• **TASK BRIEF**:
The output should match the data below line for line.

(RECORDED INFORMATION begins)

Lemma copyNodesAndEdges_run h0 g0 (I X : gset Ptr) :
  wf h0 g0 → I ⊆ allNodes g0 → I ≠ ∅ → (∀ n, n ∈ X ↔ borders h0 g0 I n) →
  (∀ e, linked h0 g0 (λ y, from y ∈ I ∨ to y ∈ I) e → copyable h0 e) →
  (Z.of_nat (numNodes g0) ≤ int32_max)%Z →
  wp (copyNodesAndEdges I X)
     (λ _ s', ∃ m, subgraph h0 g0 (λ t, ∃ n, n ∈ I ∧ node_of g0 t n) true ∅
                     (λ e, e ∈ allEdges g0) m s') (h0, DG_new).
Proof.
  intros W0 HI Hne HX Hcp Hcap.
  assert (X ⊆ allNodes g0) as HXg by (intros n ?%HX; by eapply borders_in).
  assert (X ## I) as Hdis by (intros n [? _]%HX; done).
  assert (size I + size X ≤ numNodes g0) as Hsize.
  { rewrite <- size_union by set_solver. unfold numNodes. apply subseteq_size. set_solver. }
  unfold copyNodesAndEdges. dg_step. eapply wp_mono.
  { apply (addNodes_run h0 g0 true (visit I) _ W0); simpl; try done.
    - apply copying_start; simpl; first [done | apply DG_new_wf, W0 | set_solver].
    - apply NoDup_visit.
    - intros n ?%elem_of_visit. set_solver.
    - intros n t n' _ _ [H|H]; simpl in H; by rewrite lookup_empty in H.
    - rewrite length_visit. lia. }
  intros [] s1 (C1 & Hnx1 & Hc1 & Hi1 & He1). dg_step. eapply wp_mono.
  { apply (addNodes_run h0 g0 false (visit X) s1 W0 C1 Hnx1).
    - apply NoDup_visit.
    - intros n ?%elem_of_visit. set_solver.
    - intros n t n' Hn%elem_of_visit HT Hn'.
      assert (∃ k, node_of s1.2 t k) as Hv by eauto. apply node_of_values in Hv.
      rewrite Hi1, He1 in Hv. unfold internal_value, external_value in Hv. simpl in Hv.
      setoid_rewrite lookup_empty in Hv.
      destruct Hv as [[[? ?]|[_ (k & Hk%elem_of_visit & HTk)]]|[[? ?]|[? _]]]; try done.
      rewrite (wf_node_of_inj _ _ _ _ _ W0 HT HTk) in Hn. set_solver.
    - rewrite length_visit. rewrite Hc1, length_visit. simpl. lia. }
  intros [] s2 (C2 & Hnx2 & Hc2 & Hi2 & He2). destruct s2 as [h2 g2]. cbn [fst snd] in *.
  assert (populated h0 g0 I g2) as Pop.
  { split; intros t.
    - rewrite Hi2, Hi1. setoid_rewrite elem_of_visit. unfold internal_value. simpl.
      setoid_rewrite lookup_empty. naive_solver.
    - rewrite He2, He1. setoid_rewrite elem_of_visit. setoid_rewrite HX.
      unfold external_value. simpl. setoid_rewrite lookup_empty. naive_solver. }
  dg_steps. destruct (visit (allNodes g2)) as [|entry ns] eqn:Hv.
  { apply visit_nil_inv in Hv. apply set_choose_L in Hne as [n Hn].
    destruct (wf_node _ _ W0 n) as (x & Hx & HT); [set_solver|].
    destruct (proj2 (pop_internal _ _ _ _ Pop (theT x))) as [k Hk]; [eauto|].
    destruct (wf_map _ _ (cp_wf _ _ _ _ C2) _ _ (or_introl Hk)) as [Hin _].
    simpl in Hin. set_solver. }
  apply wp_deref. exists entry. split; [done|]. dg_steps.
  assert (copying h0 g0 ∅ (h2, setEntryNode (Some entry) g2)) as C3.
  { destruct C2 as [D1 D2 D3 D4 D5 D6 D7]. split; simpl in *; try done. by apply setEntryNode_wf. }
  assert (populated h0 g0 I (setEntryNode (Some entry) g2)) as Pop3.
  { destruct Pop as [P1 P2]. split; [exact P1|exact P2]. }
  eapply wp_mono.
  { by apply (link_internal h0 g0 I (h2, setEntryNode (Some entry) g2)). }
  intros [] s4 (m4 & C4 & Hs4 & Hnx4 & Hm4). simpl in *. eapply wp_mono.
  { apply (link_external h0 g0 I m4 s4); try done; [by eapply populated_same|].
    intros e. rewrite Hm4. apply linked_iff. intros y. by rewrite elem_of_visit. }
  intros [] s5 (m5 & C5 & Hs5 & Hnx5 & Hm5). exists m5.
  assert (populated h0 g0 I s5.2) as Pop5.
  { eapply populated_same, Pop3. eapply same_nodes_trans, Hs5. by eapply same_nodes_trans, Hs4. }
  assert (∀ e, is_Some (m5 !! e) ↔ linked h0 g0 (λ y, from y ∈ I ∨ to y ∈ I) e) as Hm.
  { intros e. rewrite Hm5. apply linked_iff. intros y. rewrite !elem_of_visit.
    destruct (decide (from y ∈ I)), (decide (to y ∈ I)); tauto. }
  assert (∀ w t, node_of g0 t w → (∃ n, n ∈ I ∧ node_of g0 t n) ↔ w ∈ I) as Huniq.
  { intros w t Hw. split; [|eauto]. intros (n & Hn & HTn).
    by rewrite (wf_node_of_inj _ _ _ _ _ W0 Hw HTn). }
  split; [done|simpl in *; lia|apply Pop5| |].
  - intros e. rewrite Hm. split.
    + intros (He & y & Hy & Hor). split; [done|]. split; [set_solver|].
      destruct (edge_view_live _ _ _ _ W0 He Hy) as (a & b & _ & _ & Na & Nb & Hv').
      eexists. split; [exact Hv'|]. simpl. rewrite (Huniq _ _ Na), (Huniq _ _ Nb). done.
    + intros (He & _ & v & Hv' & Hor & _). split; [done|].
      destruct (wf_edge _ _ W0 e He) as (y & Hy & _). exists y. split; [done|].
      destruct (edge_view_live _ _ _ _ W0 He Hy) as (a & b & _ & _ & Na & Nb & Hv'').
      rewrite Hv' in Hv''. simplify_eq/=. by rewrite (Huniq _ _ Na), (Huniq _ _ Nb) in Hor.
  - intros t. rewrite (pop_external _ _ _ _ Pop5). split.
    + intros (n & (HnI & e & y & He & Hy & Hc) & HT). split; [by rewrite (Huniq _ _ HT)|].
      destruct (edge_view_live _ _ _ _ W0 He Hy) as (a & b & Ha & Hb & Na & Nb & Hv').
      exists e, (mkAEdge (theT a) (theT b) (kind y) (dataDepType y)).
      split; [apply Hm; split; [done|]; exists y; naive_solver|]. split; [done|]. simpl.
      destruct Hc as [[_ <-]|[_ <-]]; [right|left]; symmetry; by eapply node_of_inv.
    + intros (Hno & e & v & (He & y & Hy & Hor)%Hm & Hv' & Ht).
      destruct (edge_view_live _ _ _ _ W0 He Hy) as (a & b & _ & _ & Na & Nb & Hv'').
      rewrite Hv' in Hv''. simplify_eq/=.
      destruct Ht as [-> | ->]; [rewrite (Huniq _ _ Na) in Hno|rewrite (Huniq _ _ Nb) in Hno];
        eexists; (split; [split; [exact Hno|]|done]); exists e, y; naive_solver.
Qed.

(RECORDED INFORMATION ends)

• **RESPONSE**:
Lemma copyNodesAndEdges_run h0 g0 (I X : gset Ptr) :
  wf h0 g0 → I ⊆ allNodes g0 → I ≠ ∅ → (∀ n, n ∈ X ↔ borders h0 g0 I n) →
  (∀ e, linked h0 g0 (λ y, from y ∈ I ∨ to y ∈ I) e → copyable h0 e) →
  (Z.of_nat (numNodes g0) ≤ int32_max)%Z →
  wp (copyNodesAndEdges I X)
     (λ _ s', ∃ m, subgraph h0 g0 (λ t, ∃ n, n ∈ I ∧ node_of g0 t n) true ∅
                     (λ e, e ∈ allEdges g0) m s') (h0, DG_new).
Proof.
  intros W0 HI Hne HX Hcp Hcap.
  assert (X ⊆ allNodes g0) as HXg by (intros n ?%HX; by eapply borders_in).
  assert (X ## I) as Hdis by (intros n [? _]%HX; done).
  assert (size I + size X ≤ numNodes g0) as Hsize.
  { rewrite <- size_union by set_solver. unfold numNodes. apply subseteq_size. set_solver. }
  unfold copyNodesAndEdges. dg_step. eapply wp_mono.
  { apply (addNodes_run h0 g0 true (visit I) _ W0); simpl; try done.
    - apply copying_start; simpl; first [done | apply DG_new_wf, W0 | set_solver].
    - apply NoDup_visit.
    - intros n ?%elem_of_visit. set_solver.
    - intros n t n' _ _ [H|H]; simpl in H; by rewrite lookup_empty in H.
    - rewrite length_visit. lia. }
  intros [] s1 (C1 & Hnx1 & Hc1 & Hi1 & He1). dg_step. eapply wp_mono.
  { apply (addNodes_run h0 g0 false (visit X) s1 W0 C1 Hnx1).
    - apply NoDup_visit.
    - intros n ?%elem_of_visit. set_solver.
    - intros n t n' Hn%elem_of_visit HT Hn'.
      assert (∃ k, node_of s1.2 t k) as Hv by eauto. apply node_of_values in Hv.
      rewrite Hi1, He1 in Hv. unfold internal_value, external_value in Hv. simpl in Hv.
      setoid_rewrite lookup_empty in Hv.
      destruct Hv as [[[? ?]|[_ (k & Hk%elem_of_visit & HTk)]]|[[? ?]|[? _]]]; try done.
      rewrite (wf_node_of_inj _ _ _ _ _ W0 HT HTk) in Hn. set_solver.
    - rewrite length_visit. rewrite Hc1, length_visit. simpl. lia. }
  intros [] s2 (C2 & Hnx2 & Hc2 & Hi2 & He2). destruct s2 as [h2 g2]. cbn [fst snd] in *.
  assert (populated h0 g0 I g2) as Pop.
  { split; intros t.
    - rewrite Hi2, Hi1. setoid_rewrite elem_of_visit. unfold internal_value. simpl.
      setoid_rewrite lookup_empty. naive_solver.
    - rewrite He2, He1. setoid_rewrite elem_of_visit. setoid_rewrite HX.
      unfold external_value. simpl. setoid_rewrite lookup_empty. naive_solver. }
  dg_steps. destruct (visit (allNodes g2)) as [|entry ns] eqn:Hv.
  { apply visit_nil_inv in Hv. apply set_choose_L in Hne as [n Hn].
    destruct (wf_node _ _ W0 n) as (x & Hx & HT); [set_solver|].
    destruct (proj2 (pop_internal _ _ _ _ Pop (theT x))) as [k Hk]; [eauto|].
    destruct (wf_map _ _ (cp_wf _ _ _ _ C2) _ _ (or_introl Hk)) as [Hin _].
    simpl in Hin. set_solver. }
  apply wp_deref. exists entry. split; [done|]. dg_steps.
  assert (copying h0 g0 ∅ (h2, setEntryNode (Some entry) g2)) as C3.
  { destruct C2 as [D1 D2 D3 D4 D5 D6 D7]. split; simpl in *; try done. by apply setEntryNode_wf. }
  assert (populated h0 g0 I (setEntryNode (Some entry) g2)) as Pop3.
  { destruct Pop as [P1 P2]. split; [exact P1|exact P2]. }
  eapply wp_mono.
  { by apply (link_internal h0 g0 I (h2, setEntryNode (Some entry) g2)). }
  intros [] s4 (m4 & C4 & Hs4 & Hnx4 & Hm4). simpl in *. eapply wp_mono.
  { apply (link_external h0 g0 I m4 s4); try done; [by eapply populated_same|].
    intros e. rewrite Hm4. apply linked_iff. intros y. by rewrite elem_of_visit. }
  intros [] s5 (m5 & C5 & Hs5 & Hnx5 & Hm5). exists m5.
  assert (populated h0 g0 I s5.2) as Pop5.
  { eapply populated_same, Pop3. eapply same_nodes_trans, Hs5. by eapply same_nodes_trans, Hs4. }
  assert (∀ e, is_Some (m5 !! e) ↔ linked h0 g0 (λ y, from y ∈ I ∨ to y ∈ I) e) as Hm.
  { intros e. rewrite Hm5. apply linked_iff. intros y. rewrite !elem_of_visit.
    destruct (decide (from y ∈ I)), (decide (to y ∈ I)); tauto. }
  assert (∀ w t, node_of g0 t w → (∃ n, n ∈ I ∧ node_of g0 t n) ↔ w ∈ I) as Huniq.
  { intros w t Hw. split; [|eauto]. intros (n & Hn & HTn).
    by rewrite (wf_node_of_inj _ _ _ _ _ W0 Hw HTn). }
  split; [done|simpl in *; lia|apply Pop5| |].
  - intros e. rewrite Hm. split.
    + intros (He & y & Hy & Hor). split; [done|]. split; [set_solver|].
      destruct (edge_view_live _ _ _ _ W0 He Hy) as (a & b & _ & _ & Na & Nb & Hv').
      eexists. split; [exact Hv'|]. simpl. rewrite (Huniq _ _ Na), (Huniq _ _ Nb). done.
    + intros (He & _ & v & Hv' & Hor & _). split; [done|].
      destruct (wf_edge _ _ W0 e He) as (y & Hy & _). exists y. split; [done|].
      destruct (edge_view_live _ _ _ _ W0 He Hy) as (a & b & _ & _ & Na & Nb & Hv'').
      rewrite Hv' in Hv''. simplify_eq/=. by rewrite (Huniq _ _ Na), (Huniq _ _ Nb) in Hor.
  - intros t. rewrite (pop_external _ _ _ _ Pop5). split.
    + intros (n & (HnI & e & y & He & Hy & Hc) & HT). split; [by rewrite (Huniq _ _ HT)|].
      destruct (edge_view_live _ _ _ _ W0 He Hy) as (a & b & Ha & Hb & Na & Nb & Hv').
      exists e, (mkAEdge (theT a) (theT b) (kind y) (dataDepType y)).
      split; [apply Hm; split; [done|]; exists y; naive_solver|]. split; [done|]. simpl.
      destruct Hc as [[_ <-]|[_ <-]]; [right|left]; symmetry; by eapply node_of_inv.
    + intros (Hno & e & v & (He & y & Hy & Hor)%Hm & Hv' & Ht).
      destruct (edge_view_live _ _ _ _ W0 He Hy) as (a & b & _ & _ & Na & Nb & Hv'').
      rewrite Hv' in Hv''. simplify_eq/=.
      destruct Ht as [-> | ->]; [rewrite (Huniq _ _ Na) in Hno|rewrite (Huniq _ _ Nb) in Hno];
        eexists; (split; [split; [exact Hno|]|done]); exists e, y; naive_solver.
Qed.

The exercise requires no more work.